Fortunately for me, both of my parents preferred quality over quantity and were willing to spend a little more to purchase something that would last. This was quite beneficial to me when mom and I went clothes shopping. Couple that with the fact that I learned to sew in middle school and high school, back when they still had Home Economics in school, I now have a true appreciation for a well-made garment. Today I thought I would share some of my insights to maybe help you on your next shopping trip.
Whether you are shopping in person or online, there are ways to tell a quality garment so that you are getting what you are paying for.

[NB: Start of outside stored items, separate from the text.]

(** * koddsson/assert: the assertion set of [src/index.ts], embedded in Rocq

    The library is a flat set of assertion functions.  Each one either
    returns normally (the assertion passes) or throws (it fails); all of
    them report failure through [fail], and the structural assertions go
    through [_deepEqual].

    The embedding is shallow.  JavaScript values are an inductive type,
    a function call yields a [result] (a returned value or a thrown one),
    and the body of a [void] function is a [completion], so that the
    early [return]s and the fall-through of the source stay visible.

    Values are finite trees: an object holds its members, so object
    graphs with reference cycles are not among them.  Properties are
    data properties; getters, proxies and symbols are left out. *)

From Stdlib Require Import String Ascii List ZArith Bool Lia Arith.
From Stdlib Require Import DecimalString DecimalNat DecimalZ.
Import ListNotations.
Open Scope string_scope.
Set Warnings "-register-all".

(** ** Values of the host language *)

Module JS.

(** Numbers.  The model keeps the integers that a double represents
    exactly and prints digit by digit (the safe integers, below 2^53 in
    magnitude) together with the special values that the equality
    operators treat apart: NaN, the two infinities and negative zero.
    [Int 0] is [+0]. *)
Inductive number : Type :=
| NaN
| Infinity (negative : bool)
| NegZero
| Int (z : Z).

Definition safe_integer (n : number) : Prop :=
  match n with
  | Int z => (Z.abs z < 2 ^ 53)%Z
  | _ => True
  end.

Quality Fabrics – What to Look For
First, check the fabric content. Natural fibers like cotton, silk, and wool will stand up better than synthetic materials, meaning they will wash better, keep their shape and last longer. Cotton and Rayon are my two favorite fabrics because they are soft and drape the curves nicely. Rayon or Viscose, as it is sometimes called, is also a non-synthetic material because it is a fiber manufactured out of wood pulp. Spandex is often added with some of these fabrics which allows the garment to stretch more and be more comfortable. And as we all know, being more comfortable is always a good thing. Fortunately, with new technology, some of the polyesters are looking better and wear longer, so a cotton/polyester blend can be a good choice as well.
As you begin to look closely at fabrics, you will notice what is called the “hand” of the fabric, which is how it feels to the touch. I am sure you have picked up a cozy sweater and noticed the weight in your hand, the thickness of it and how soft it is. Those are the signs of a quality fabric. It seems that fabrics are getting thinner and thinner these days, some because of style, but also because of cost.
Years ago, when my daughter was about 4 years old, she was in my brother’s wedding and they asked me to make her flower girl dress. It was to resemble the bride's dress which was lace covered satin on top, sheer lace sleeves and two satin ruffles for the skirt. When I went to buy the fabric, there was an array of various satins to choose from at an array of prices. Because this was a special event, I paid a little extra to purchase a fabric that was not flimsy, but had a good weight and sheen to it. This allowed the ruffles to flare out from the dress, which made all the difference in the world. Unfortunately, the seamstress who made the bride’s dress did not do the same and I felt terrible for my new sister-in-law. Instead of draping beautifully, as a wedding dress should, it was limp and just hung on her and to make matters worse, there were strings hanging from the bottom of the dress because it was not hemmed properly. I still have my daughter’s dress to this day; it reminds me of the difference that paying a little attention to quality can make.
Plaids, Patterns & Stripes
You will also want to look closely at any plaids, patterns or stripes on a garment. One of the first things you learn in sewing is fabric with nap, and that you need more fabric to lay out your pieces, so they are all going in the same direction. The stripes or pattern on a garment should match up at the seams, yolk, plackets, and sleeves. The Tribal brand shirt pictured here is a beautiful example of how your seams should be. They have taken such care in lining up the pattern, that you can barely tell where the side seam is. Notice how the pattern on the sleeves matches the pattern on the bodice, giving it a clean, cohesive look. This kind of care and extra fabric can make an item cost a bit more, but it is well worth it for a nice garment. The Tribal brand is known for this kind of quality which is a big reason why we have it in our store. Another common area to look at is the front placket of a button-up shirt. I have walked away from many shirts that the pattern did not line up and made the shirt look sloppy.
Recently I was out with my husband at a restaurant and noticed a woman’s striped blouse that I was admiring until she turned to walk away and I saw that the stripes along the back seam did not match up at all. It totally ruined the look of the shirt.
It’s all in the Lining
One thing I learned firsthand when I started a career was the difference of a well-made suit, blazer, dress or skirt. Not only does the fabric matter but also if it is lined. A lining in this kind of garment is crucial in my opinion, as it will not only add the weight needed to some lighter fabrics but helps any fabric to drape well. It will also cover some unwanted curves, as well as make light colored garments less see through. There are a few exceptions to this rule, but not many.
Stitching is also important, so take a look at any topstitching to see that it is straight and doesn’t have any loops in it. Gently pull on a side seam to see if there is any light coming through. A tighter stitch will hold much longer and help to keep the proper shape of the garment. Check the hem to see that ample fabric has been used and it has been stitched correctly. That seems to be a common area where mistakes are made.
As you look at the quality of a garment, make a mental note as to where you purchased it and what brand it is. Most stores will carry a similar quality with all their brands and most brands will have a certain level of excellence because their reputation depends on it. Not to say that quality brands don’t still have their mistakes or mishaps from time to time, but they are much less frequent.
Some of this will be more difficult to do if you are an online shopper, however, just make sure there is a good return policy and look over your garments as soon as they arrive.
There is nothing like going to that tried and true dress or special shirt that you know always looks great on you because it was made to last.